[Collected data entries]
(** What the main loop keeps, from the first pass on: the coefficients of
    [conv] and the offsets are those of the module's initialisation, the
    carts stay at their heights with their connection points attached, and
    the inner cart sits at its configured place shifted by the last output
    of [conv], whose last input is the shift of the outer cart. *)
Definition scene_invariant (w : scene.world) : Prop :=
  same_coefficients (scene.conv w)
    (updated 185 500 1500 (1 / 60) RecursiveConvolution.__init__) /\
  scene.spring w = scene.spring_config /\
  cart_in_sync (scene.outer_cart w) /\
  cart_in_sync (scene.inner_cart w) /\
  ConnectionPoint.offset (Cart.spring_connection (scene.outer_cart w)) =
    cfg_spring_contact_offset scene.outer_cart_config /\
  ConnectionPoint.offset (Cart.connector_connection (scene.outer_cart w)) =
    cfg_connector_contact_offset scene.outer_cart_config /\
  ConnectionPoint.offset (Cart.spring_connection (scene.inner_cart w)) =
    cfg_spring_contact_offset scene.inner_cart_config /\
  ConnectionPoint.offset (Cart.connector_connection (scene.inner_cart w)) =
    cfg_connector_contact_offset scene.inner_cart_config /\
  Vector2.y (Cart.pos (scene.outer_cart w)) = 300 /\
  Vector2.y (Cart.pos (scene.inner_cart w)) = 350 /\
  Vector2.y (scene.outer_cart_velocity w) = 0 /\
  ConnectionPoint.offset (ConnectorBox.inner_connection (scene.connector_box w))
    = cfg_contact_offset_inner scene.connector_box_config /\
  ConnectionPoint.offset (ConnectorBox.outer_connection (scene.connector_box w))
    = cfg_contact_offset_outer scene.connector_box_config /\
  ConnectorBox.contact_y_proportion (scene.connector_box w) = 1 / 2 /\
  ConnectorBox.height (scene.connector_box w) = 40 /\
  Vector2.x (Cart.pos (scene.inner_cart w)) =
    400 + prev_y1 (scene.conv w) /\
  prev_x (scene.conv w) = Vector2.x (Cart.pos (scene.outer_cart w)) - 400.
(** * bio-mcp-bwa: the BWA tool server ([src/server.py])

    A shallow embedding of [BwaServer]: the dispatcher [call_tool] and the
    five handlers [_run_index], [_run_mem], [_run_aln], [_run_samse] and
    [_run_sampe], over an explicit model of what they act on: the argument
    dictionary, the filesystem, the table of child processes and the log.

    Python text is modelled by its UTF-8 encoding, a [string] of bytes;
    [bytes.decode()] is then validation. The external world (the aligner
    binary, the name chosen by [tempfile], the wording of interpreter error
    messages) is a [Runtime] record the handlers are parametrised by. *)

From Stdlib Require Import ZArith NArith List String Ascii Bool Lia.
From Stdlib Require Import DecimalString.
From stdpp Require Import base option gmap strings list.

Local Open Scope string_scope.
Local Open Scope list_scope.
Local Open Scope Z_scope.

(** ** Characters and text *)

Definition LF : ascii := "010"%char.
Definition CR : ascii := "013"%char.
Definition nl : string := String LF EmptyString.

(** The bullet of the index summary, U+2022, in UTF-8. *)
Definition bullet : string :=
  String "226"%char (String "128"%char (String "162"%char EmptyString)).

(** [sep.join(xs)] *)
Fixpoint join (sep : string) (xs : list string) : string :=
  match xs with
  | [] => ""
  | [x] => x
  | x :: rest => x +:+ sep +:+ join sep rest
  end.

(** [s.startswith(c)] for a one-character [c]. *)
Definition startswith (c : ascii) (s : string) : bool :=
  match s with
  | String a _ => bool_decide (a = c)
  | EmptyString => false
  end.

(** [needle in hay]: [needle] occurs in [hay] as a contiguous run of bytes. *)
Definition contains (hay needle : string) : Prop :=
  ∃ pre post, hay = pre +:+ needle +:+ post.

(** ** Values of the argument dictionary

    The request carries a JSON object; its values are strings, integers and
    booleans. *)

Inductive value :=
| VStr (s : string)
| VInt (z : Z)
| VBool (b : bool).

Abbreviation dict := (gmap string value).

(** [str(n)] for an [int]. *)
Definition str_int (z : Z) : string := NilZero.string_of_int (Z.to_int z).

(** [str(v)], which is also how an f-string renders [{v}]. *)
Definition py_str (v : value) : string :=
  match v with
  | VStr s => s
  | VInt z => str_int z
  | VBool true => "True"
  | VBool false => "False"
  end.

(** Truth value of [arguments.get(k)]: [None], [""], [0] and [False] are
    false. *)
Definition truthy (o : option value) : bool :=
  match o with
  | None => false
  | Some (VStr s) => negb (bool_decide (s = ""))
  | Some (VInt z) => negb (z =? 0)
  | Some (VBool b) => b
  end.
(** * The media-scanner workflow machine

    A shallow embedding of [mediaScannerMachine]
    (examples/workflow-media-scanner/src/mediaScannerMachine.ts): the machine
    configuration is transcribed as data, state by state, and run by a small
    interpreter of the configuration language ([createMachine], [assign],
    [invoke], entry actions). *)

From stdpp Require Import base gmap strings list.

Open Scope string_scope.
Open Scope list_scope.

(** ** Values of unknown shape

    Payloads the machine never looks into (the rejection reason of a promise,
    the value [moveFiles] resolves with) and the optional [params] of an
    action object. *)
Inductive JsValue : Type :=
| js_undefined
| js_string (s : string)
| js_array (items : list string)
| js_object (properties : list (string * list string)).

(** ** The configuration language and its interpreter

    Modelled from the spec: the machine is a configuration handed to
    [createMachine]; the library that runs such configurations is not among
    the sources.  The rules below are those of the spec's transition table
    and effect-invocation contract: an event that the current state does not
    list is ignored; a listed event drives exactly one transition, whose
    actions update the context by replacing the named fields; entering a
    state runs its entry actions and starts its one asynchronous operation on
    a projection of the context; a failure for which no transition is
    declared is a fault of the machine, which then stops. *)
Module xstate.

(** The second argument of [createMachine]: named implementations.  Only the
    keys matter to the interpreter: an action object is executed when its
    [type] is a key of [actions]. *)
Module Implementations.
Record t : Type := { actions : gset string; guards : gset string; delays : gset string }.
End Implementations.
Lemma CreateNICWithOptions_adds_witness :
  exists s' ev err n',
    CreateNICWithOptions specNicOps hlStack 3 103 (mkNICOptions "eth3" true)
      = Returned (s', ev, err) /\
    nics s' = <[3 := n']> (nics hlStack) /\ routeTable s' = routeTable hlStack /\
    nicIDGen s' = nicIDGen hlStack /\
    (Disabled (mkNICOptions "eth3" true) = true -> n' = mkNic 3 "eth3" false [] None 103 /\
     err = None).
Proof.
  apply (CreateNICWithOptions_adds specNicOps hlStack 3 103 (mkNICOptions "eth3" true)
           (mkNic 3 "eth3" false [] None 103)).
  - lia.
  - reflexivity.
  - right. intros k m Hk. unfold hlStack, ipv4Stack in Hk. simpl in Hk.
    rewrite !lookup_insert_Some, lookup_empty in Hk.
    destruct Hk as [[_ <-] | [_ [[_ <-] | [_ Hk]]]]; discriminate.
  - reflexivity.
Defined.

(** Creating a NIC and then removing it gives back the NIC map the
    stack had, and the route table loses only the routes through that
    id, when coordinators accept [DelNIC]. *)
Theorem CreateNIC_RemoveNIC_roundtrip (ops : NicOps) (s : Stack) (id ep : Z)
    (opts : NICOptions) (n : nic) :
  id <> 0 -> nics s !! id = None ->
  (Name opts = ""%string \/ forall k m, nics s !! k = Some m -> nic_name m <> Name opts) ->
  applyDefaultForwarding ops (newNIC ops id ep opts) (defaultForwardingEnabled s) = Some n ->
  (forall m x, DelNIC ops m x = None) ->
  exists s' ev err,
    CreateNICWithOptions ops s id ep opts = Returned (s', ev, err) /\
    nics (fst (fst (RemoveNIC ops s' id))) = nics s /\
    routeTable (fst (fst (RemoveNIC ops s' id)))
      = List.filter (fun r => negb (bool_decide (NIC r = id))) (routeTable s).
Proof.
  intros Hid Hfree Hname Happ Hdel.
  destruct (CreateNICWithOptions_result ops s id ep opts n Hid Hfree Hname Happ)
    as (ev & err & n' & H & _).
  exists (set_nics s (<[id := n']> (nics s))), ev, err. split; [exact H |].
  rewrite (RemoveNIC_result ops _ id n'); simpl.
  - split; [by apply delete_insert_id | reflexivity].
  - apply lookup_insert_eq.
  - intros m _. apply Hdel.
Qed.
Lemma str_lt_le_trans (a b c : string) : str_lt a b → str_le b c → str_lt a c.
Proof. rewrite str_le_lt_eq. intros H [H' | <-]; [by etrans | done]. Qed.

(** ** [np.unique] *)

Lemma elem_of_insert_sorted (x y : string) (l : list string) :
  y ∈ insert_sorted x l ↔ y = x ∨ y ∈ l.
Proof.
  induction l as [|z l IH]; simpl.
  - rewrite list_elem_of_singleton, elem_of_nil. tauto.
  - destruct (String.leb x z); rewrite !elem_of_cons, ?IH; naive_solver.
Qed.

Lemma insert_sorted_sorted (x : string) (l : list string) :
  StronglySorted str_le l → StronglySorted str_le (insert_sorted x l).
Proof.
  induction 1 as [|z l Hl IH Hz]; simpl.
  - repeat constructor.
  - destruct (String.leb x z) eqn:Hxz.
    + constructor; [by constructor |].
      constructor; [done |].
      eapply Forall_impl; [exact Hz |]. intros w Hw. by etrans.
    + constructor; [done |].
      apply Forall_forall. intros w Hw.
      apply elem_of_insert_sorted in Hw as [-> | Hw].
      * by apply not_str_le.
      * by eapply Forall_forall in Hz.
Qed.

Lemma elem_of_np_sort (x : string) (l : list string) : x ∈ np_sort l ↔ x ∈ l.
Proof.
  induction l as [|y l IH]; simpl; [done |].
  rewrite elem_of_insert_sorted. set_solver.
Qed.

Lemma np_sort_sorted (l : list string) : StronglySorted str_le (np_sort l).
Proof.
  induction l; simpl; [constructor | by apply insert_sorted_sorted].
Qed.

Lemma keep_changes_spec (x : string) (r : list string) :
  StronglySorted str_le (x :: r) →
  StronglySorted str_lt (x :: keep_changes x r) ∧
  ∀ y, y ∈ x :: keep_changes x r ↔ y ∈ x :: r.
Proof.
  revert x. induction r as [|y r IH]; intros x Hs; simpl.
  - split; [repeat constructor | done].
  - apply StronglySorted_inv in Hs as [Hs Hx].
    destruct (IH y Hs) as [IH1 IH2].
    destruct (String.eqb_spec y x) as [-> | Hne]; [split; [done | set_solver] |].
    assert (str_lt x y) as Hxy.
    { apply Forall_cons in Hx as [Hx _].
      apply str_le_lt_eq in Hx as [Hx | Hx]; [done | congruence]. }
    split; [| set_solver].
    constructor; [done |].
    apply Forall_forall. intros z Hz. apply IH2 in Hz.
    apply StronglySorted_inv in Hs as [_ Hy].
    apply elem_of_cons in Hz as [-> | Hz]; [done |].
    eapply str_lt_le_trans; [done |]. by eapply Forall_forall in Hy.
Qed.

Lemma unique1d_sorted (l : list string) : StronglySorted str_lt (unique1d l).
Proof.
  unfold unique1d. pose proof (np_sort_sorted l) as Hs.
  destruct (np_sort l) as [|x r]; [constructor |].
  by apply keep_changes_spec.
Qed.

Lemma elem_of_unique1d (x : string) (l : list string) :
  x ∈ unique1d l ↔ x ∈ l.
Proof.
  rewrite <- (elem_of_np_sort x l). unfold unique1d.
  pose proof (np_sort_sorted l) as Hs.
  destruct (np_sort l) as [|y r]; [tauto |].
  by apply keep_changes_spec.
Qed.

(** ** Strings in numpy arrays *)

Lemma np_str_idem (s : string) : np_str (np_str s) = np_str s.
Proof.
  induction s as [|c s IH]; simpl; [done |].
  destruct (np_str s) as [|d r] eqn:Hr.
  - destruct (Ascii.eqb c Ascii.zero) eqn:Hc; simpl; [done |].
    by rewrite Hc.
  - simpl in *. by rewrite IH.
Qed.

Lemma elem_of_np_asarray (x : string) (labels : list string) :
  x ∈ np_asarray labels ↔ ∃ l, l ∈ labels ∧ x = np_str l.
Proof.
  unfold np_asarray. rewrite list_elem_of_In, in_map_iff. split.
  - intros (l & <- & Hl). exists l. by rewrite list_elem_of_In.
  - intros (l & Hl & ->). exists l. by rewrite <- list_elem_of_In.
Qed.

Lemma np_asarray_nul_free (labels : list string) :
  nul_free labels → np_asarray labels = labels.
Proof.
  unfold np_asarray. induction 1 as [|l labels Hl _ IH]; simpl; [done |].
  by rewrite Hl, IH.
Qed.

Lemma np_unique_sorted (l : list string) : StronglySorted str_lt (np_unique l).
Proof. apply unique1d_sorted. Qed.

Lemma elem_of_np_unique (x : string) (l : list string) :
  x ∈ np_unique l ↔ x ∈ np_asarray l.
Proof. apply elem_of_unique1d. Qed.

Lemma np_unique_stored (x : string) (l : list string) :
  x ∈ np_unique l → np_str x = x.
Proof.
  intros (y & _ & ->)%elem_of_np_unique%elem_of_np_asarray.
  apply np_str_idem.
Qed.

Lemma strictly_sorted_NoDup (l : list string) :
  StronglySorted str_lt l → NoDup l.
Proof.
  induction 1 as [|x l Hl IH Hx]; constructor; [| done].
  intros Hin. eapply Forall_forall in Hx; [| done].
  by apply str_lt_irrefl in Hx.
Qed.

(** ** [label_to_integer] *)

Lemma assign_other (start : nat) (u : list string) (m : gmap string string)
    (k : string) :
  k ∉ u → foldl assign m (enumerate_from start u) !! k = m !! k.
Proof.
  revert start m. induction u as [|x u IH]; intros start m Hk; simpl; [done |].
  apply not_elem_of_cons in Hk as [Hne Hk].
  rewrite IH by done. unfold assign. simpl. by rewrite lookup_insert_ne.
Qed.

Lemma assign_at (start : nat) (u : list string) (m : gmap string string)
    (i : nat) (k : string) :
  NoDup u → u !! i = Some k →
  foldl assign m (enumerate_from start u) !! k = Some (str (start + i)).
Proof.
  revert start m i. induction u as [|x u IH]; intros start m i Hnd Hi; [done |].
  apply NoDup_cons in Hnd as [Hx Hnd]. destruct i as [|i]; simpl in *.
  - injection Hi as ->. rewrite assign_other by done.
    unfold assign. simpl. rewrite lookup_insert_eq. do 2 f_equal. lia.
  - rewrite (IH (S start) _ i) by done. do 2 f_equal. lia.
Qed.

Lemma label_to_integer_lookup (labels : list string) (k v : string) :
  label_to_integer labels !! k = Some v ↔
  ∃ i, np_unique labels !! i = Some k ∧ v = str i.
Proof.
  pose proof (strictly_sorted_NoDup _ (np_unique_sorted labels)) as Hnd.
  unfold label_to_integer, enumerate. split.
  - intros Hkv. destruct (decide (k ∈ np_unique labels)) as [Hin | Hout].
    + apply list_elem_of_lookup in Hin as [i Hi]. exists i. split; [done |].
      rewrite (assign_at 0 _ _ i k) in Hkv by done. by injection Hkv.
    + by rewrite assign_other, lookup_empty in Hkv.
  - intros (i & Hi & ->). by rewrite (assign_at 0 _ _ i k).
Qed.
Lemma loop_body_other_instrument stale m st i :
  i ≠ MboSingle.instrId m →
  Market.books_ (Main.market (state_of (Main.loop_body stale m st))) !! i =
  Market.books_ (Main.market st) !! i.
Proof.
  intros Hne. destruct (loop_body_market stale m st) as [->|[->|(px & sz & s & _ & ->)]].
  - done.
  - rewrite Market_Apply_state. by apply books_set_book_ne.
  - destruct (Market_ProcSynthTrade_state (MboSingle.instrId m) (MboSingle.pubId m)
                px sz s (Main.market st)) as [->|[b' ->]]; [done|].
    by apply books_set_book_ne.
Qed.

Lemma state_of_loop_cons stale m ms st :
  state_of (Main.loop stale (m :: ms) st) =
    match Main.loop_body (stale 0%nat) m st with
    | Done st1 _ => state_of (Main.loop (λ k, stale (S k)) ms st1)
    | Threw _ st1 _ => st1
    end.
Proof.
  cbn [Main.loop]. destruct (Main.loop_body _ m st) as [st1 log1|]; [|done].
  by destruct (Main.loop _ ms st1).
Qed.
(** * insider-assessment: scheduler and batch worker pool

    A shallow embedding of the scheduling core of the repository:

    - [internal/config/config.go]      (module [Config])
    - [internal/domain/message]        (module [Domain])
    - [internal/cache] key prefixes    (module [CacheKeys])
    - [internal/service] worker pool   (module [Service])
    - [internal/scheduler] owner loop  (module [Scheduler])

    Go's [int] and [time.Duration] are 64-bit signed integers; they are
    modelled as [Z], with the wrap-around written out where the code does
    arithmetic on them.  Collaborators reached through Go interfaces
    (repository, SMS client, cache, context) are records of functions over
    an abstract world, so every statement holds for every implementation. *)

From Stdlib Require Import ZArith Lia.
From stdpp Require Import gmap strings list.

Open Scope Z_scope.

(** ** Durations ([time.Duration], nanoseconds) *)

Definition Duration := Z.

Definition Millisecond : Duration := 1000000.
Definition Second : Duration := 1000000000.
Definition Minute : Duration := 60 * Second.
Definition Hour : Duration := 60 * Minute.

(** Go errors carry a message; [nil] is [None]. *)
Definition error := string.

Definition min_int64 : Z := - 2 ^ 63.
Definition max_int64 : Z := 2 ^ 63 - 1.

(** Two's-complement wrap-around of a 64-bit signed addition. *)
Definition wrap64 (z : Z) : Z := (z + 2 ^ 63) mod 2 ^ 64 - 2 ^ 63.

(** ** internal/config/config.go *)

Module Config.

(** The library functions [config.go] calls but does not define. *)
Record Lib := {
  TrimSpace : string -> string;            (* strings.TrimSpace *)
  Atoi : string -> option Z;               (* strconv.Atoi, None on error *)
  ParseDuration : string -> option Duration (* time.ParseDuration *)
}.

(** The process environment; [os.Getenv] yields the empty string for a
    variable that is not set. *)
Definition Getenv (env : gmap string string) (key : string) : string :=
  default "" (env !! key).

Record SchedulerCfg := { Interval : Duration; BatchTimeout : Duration }.

Record WorkerCfg := {
  BatchSize : Z;
  MaxWorkers : Z;
  PerMessageTimeout : Duration
}.

Record Config := { Scheduler : SchedulerCfg; Worker : WorkerCfg }.

Definition getInt (L : Lib) (env : gmap string string)
    (key : string) (def : Z) : Z :=
  let v := TrimSpace L (Getenv env key) in
  if decide (v = "") then def
  else match Atoi L v with
       | None => def
       | Some i => i
       end.

Definition getDuration (L : Lib) (env : gmap string string)
    (key : string) (def : Duration) : Duration :=
  let v := TrimSpace L (Getenv env key) in
  if decide (v = "") then def
  else match ParseDuration L v with
       | None => def
       | Some d => d
       end.

(** [New], restricted to the scheduler and worker settings. *)
Definition New (L : Lib) (env : gmap string string) : Config :=
  {| Scheduler :=
       {| Interval := getDuration L env "SCHEDULER_INTERVAL" (5 * Second);
          BatchTimeout :=
            getDuration L env "SCHEDULER_BATCH_TIMEOUT" (30 * Second) |};
     Worker :=
       {| BatchSize := getInt L env "MESSAGE_BATCH_SIZE" 100;
          MaxWorkers := getInt L env "MESSAGE_MAX_WORKERS" 4;
          PerMessageTimeout :=
            getDuration L env "MESSAGE_PER_MESSAGE_TIMEOUT" (5 * Second) |} |}.

(** A value is unset or invalid for [getInt]/[getDuration] when the
    trimmed variable is empty or the parser rejects it. *)
Definition unusable {A} (L : Lib) (parse : string -> option A)
    (env : gmap string string) (key : string) : Prop :=
  TrimSpace L (Getenv env key) = "" \/
  parse (TrimSpace L (Getenv env key)) = None.

(** The value a variable parses to, when it is set and parses. *)
Definition parsesTo {A} (L : Lib) (parse : string -> option A)
    (env : gmap string string) (key : string) (a : A) : Prop :=
  TrimSpace L (Getenv env key) <> "" /\
  parse (TrimSpace L (Getenv env key)) = Some a.

(** Unset, unparsable, or parsed to a value that the constructors
    replace. *)
Definition unusableOrNonPositive (L : Lib) (parse : string -> option Z)
    (env : gmap string string) (key : string) : Prop :=
  unusable L parse env key \/
  exists z, parsesTo L parse env key z /\ z <= 0.

End Config.

(** ** internal/domain/message *)

Module Domain.

Definition Status := string.

Definition StatusPending : Status := "PENDING".
Definition StatusSuccess : Status := "SUCCESS".
Definition StatusFailed : Status := "FAILED".

(** [ID] is a UUID, used only through [ID.String()]; times are instants.
    The field [Status] is [Status_] here, the name being taken by its
    type. *)
Record Message := {
  ID : string;
  To : string;
  Content : string;
  Status_ : Status;
  MessageID : string;
  RawResponse : string;
  SentAt : option Z;
  CreatedAt : Z;
  UpdatedAt : Z
}.

(** [MarkSent]; [now] is the value of [time.Now()]. *)
Definition MarkSent (now : Z) (msgID raw : string) (m : Message) : Message :=
  {| ID := ID m; To := To m; Content := Content m;
     Status_ := StatusSuccess;
     MessageID := msgID;
     RawResponse := raw;
     SentAt := Some now;
     CreatedAt := CreatedAt m; UpdatedAt := UpdatedAt m |}.

Definition MarkFailed (raw : string) (m : Message) : Message :=
  {| ID := ID m; To := To m; Content := Content m;
     Status_ := StatusFailed;
     MessageID := MessageID m;
     RawResponse := raw;
     SentAt := SentAt m;
     CreatedAt := CreatedAt m; UpdatedAt := UpdatedAt m |}.

(** [NewMessage] and its rules.  [TrimSpace] is [strings.TrimSpace];
    [newID] and [now] are the values of [uuid.New()] and [time.Now()];
    [len] counts bytes, as [String.length] does. *)
Definition MaxContentLength : Z := 255.

Definition ErrEmptyRecipient : error := "recipient phone number is required".
Definition ErrEmptyContent : error := "message content is required".
Definition ErrContentTooLong : error :=
  "message content exceeds maximum length".

(** The zero [time.Time]. *)
Definition zeroTime : Z := 0.

Definition NewMessage (TrimSpace : string -> string) (newID : string)
    (now : Z) (to content : string) : Message + error :=
  let to := TrimSpace to in
  let content := TrimSpace content in
  if decide (to = "") then inr ErrEmptyRecipient
  else if decide (content = "") then inr ErrEmptyContent
  else if decide (Z.of_nat (String.length content) > MaxContentLength) then
    inr ErrContentTooLong
  else
    inl {| ID := newID; To := to; Content := content;
           Status_ := StatusPending;
           MessageID := ""; RawResponse := ""; SentAt := None;
           CreatedAt := now; UpdatedAt := zeroTime |}.

End Domain.

(** ** internal/cache: key prefixes *)

Module CacheKeys.

Definition Prefix := string.

Definition SentMessages : Prefix := "sent_messages".

(** [fmt.Sprintf("%s:%s", p, id)] *)
Definition Key (p : Prefix) (id : string) : string := p +:+ ":" +:+ id.

End CacheKeys.

(** ** internal/service: batch processing with a worker pool *)

Module Service.
Import Domain.

(** *** Collaborators

    [W] is the state of everything outside the service (database, SMS
    provider, cache, clock); [C] is [context.Context].  Each call takes the
    world and returns its Go results with the new world. *)

Record Repository (W C : Type) := {
  GetPending : C -> Z -> W -> (list Message * option error) * W;
  UpdateStatus : C -> Message -> W -> option error * W
}.

Record SmsClient (W C : Type) := {
  Send : C -> string -> string -> W -> (string * string * option error) * W
}.

(** [Set_] is the method [Set]. *)
Record Cache (W C : Type) := {
  Set_ : C -> string -> string -> Duration -> W -> option error * W
}.

(** What the code uses of packages [context] and [time]. *)
Record Runtime (W C : Type) := {
  ctxErr : C -> W -> bool;              (* ctx.Err() != nil *)
  WithTimeout : C -> Duration -> W -> C; (* context.WithTimeout *)
  Now : W -> Z;                          (* time.Now() *)
  FormatRFC3339 : Z -> string            (* t.Format(time.RFC3339) *)
}.

Arguments GetPending {W C}.
Arguments UpdateStatus {W C}.
Arguments Send {W C}.
Arguments Set_ {W C}.
Arguments ctxErr {W C}.
Arguments WithTimeout {W C}.
Arguments Now {W C}.
Arguments FormatRFC3339 {W C}.

(** [cache] is [None] for a nil interface value. *)
Record messageService (W C : Type) := {
  repo : Repository W C;
  smsClient : SmsClient W C;
  cache : option (Cache W C);
  batchSize : Z;
  maxWorkers : Z;
  perMessageTimeout : Duration;
  runtime : Runtime W C
}.

Arguments repo {W C}.
Arguments smsClient {W C}.
Arguments cache {W C}.
Arguments batchSize {W C}.
Arguments maxWorkers {W C}.
Arguments perMessageTimeout {W C}.
Arguments runtime {W C}.

Definition NewMessageService {W C} (rt : Runtime W C)
    (repo : Repository W C) (smsClient : SmsClient W C)
    (cache : option (Cache W C))
    (batchSize maxWorkers : Z) (perMessageTimeout : Duration)
  : messageService W C :=
  let batchSize := if decide (batchSize <= 0) then 100 else batchSize in
  let maxWorkers := if decide (maxWorkers <= 0) then 4 else maxWorkers in
  let perMessageTimeout :=
    if decide (perMessageTimeout <= 0) then 5 * Second
    else perMessageTimeout in
  {| repo := repo; smsClient := smsClient; cache := cache;
     batchSize := batchSize; maxWorkers := maxWorkers;
     perMessageTimeout := perMessageTimeout; runtime := rt |}.

(** *** Observable effects

    Every collaborator call and every log line is appended to a trace, in
    program order. *)

Inductive LogLine :=
| LogNoPending
| LogProcessing (n batchSize maxWorkers : Z)
| LogWorkerCancelled (workerID : Z)
| LogWorkerIsProcessing (i : Z)
| LogWorkerFailed (workerID : Z) (id : string) (e : error)
| LogPoolCompleted
| LogSendFailed (id : string) (e : error)
| LogPersistFailedStatus (id : string) (e : error)
| LogPersistSuccessStatus (id : string) (e : error)
| LogCacheFailed (externalID : string) (e : error).

Inductive Event :=
| EvGetPending (limit : Z) (n : nat) (err : option error)
| EvSend (to content : string) (externalID raw : string) (err : option error)
| EvUpdateStatus (m : Message) (err : option error)
| EvCacheSet (key value : string) (ttl : Duration) (err : option error)
| EvGo (workerID start : Z)
| EvLog (l : LogLine).

Record Exec (W : Type) := { world : W; trace : list Event }.
Arguments world {W}.
Arguments trace {W}.
Arguments Build_Exec {W}.

(** A state monad over [Exec W]. *)
Definition M (W A : Type) : Type := Exec W -> A * Exec W.

Definition ret {W A} (a : A) : M W A := fun x => (a, x).

Definition bind {W A B} (c : M W A) (k : A -> M W B) : M W B :=
  fun x => let '(a, x') := c x in k a x'.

# Exercise directions
Using the data above, reproduce exactly the lines from the line that contains "let to := TrimSpace to in" through the line that contains "Definition SentMessages : Prefix", including both.

# Problem solution
  let to := TrimSpace to in
  let content := TrimSpace content in
  if decide (to = "") then inr ErrEmptyRecipient
  else if decide (content = "") then inr ErrEmptyContent
  else if decide (Z.of_nat (String.length content) > MaxContentLength) then
    inr ErrContentTooLong
  else
    inl {| ID := newID; To := to; Content := content;
           Status_ := StatusPending;
           MessageID := ""; RawResponse := ""; SentAt := None;
           CreatedAt := now; UpdatedAt := zeroTime |}.

End Domain.

(** ** internal/cache: key prefixes *)

Module CacheKeys.

Definition Prefix := string.

Definition SentMessages : Prefix := "sent_messages".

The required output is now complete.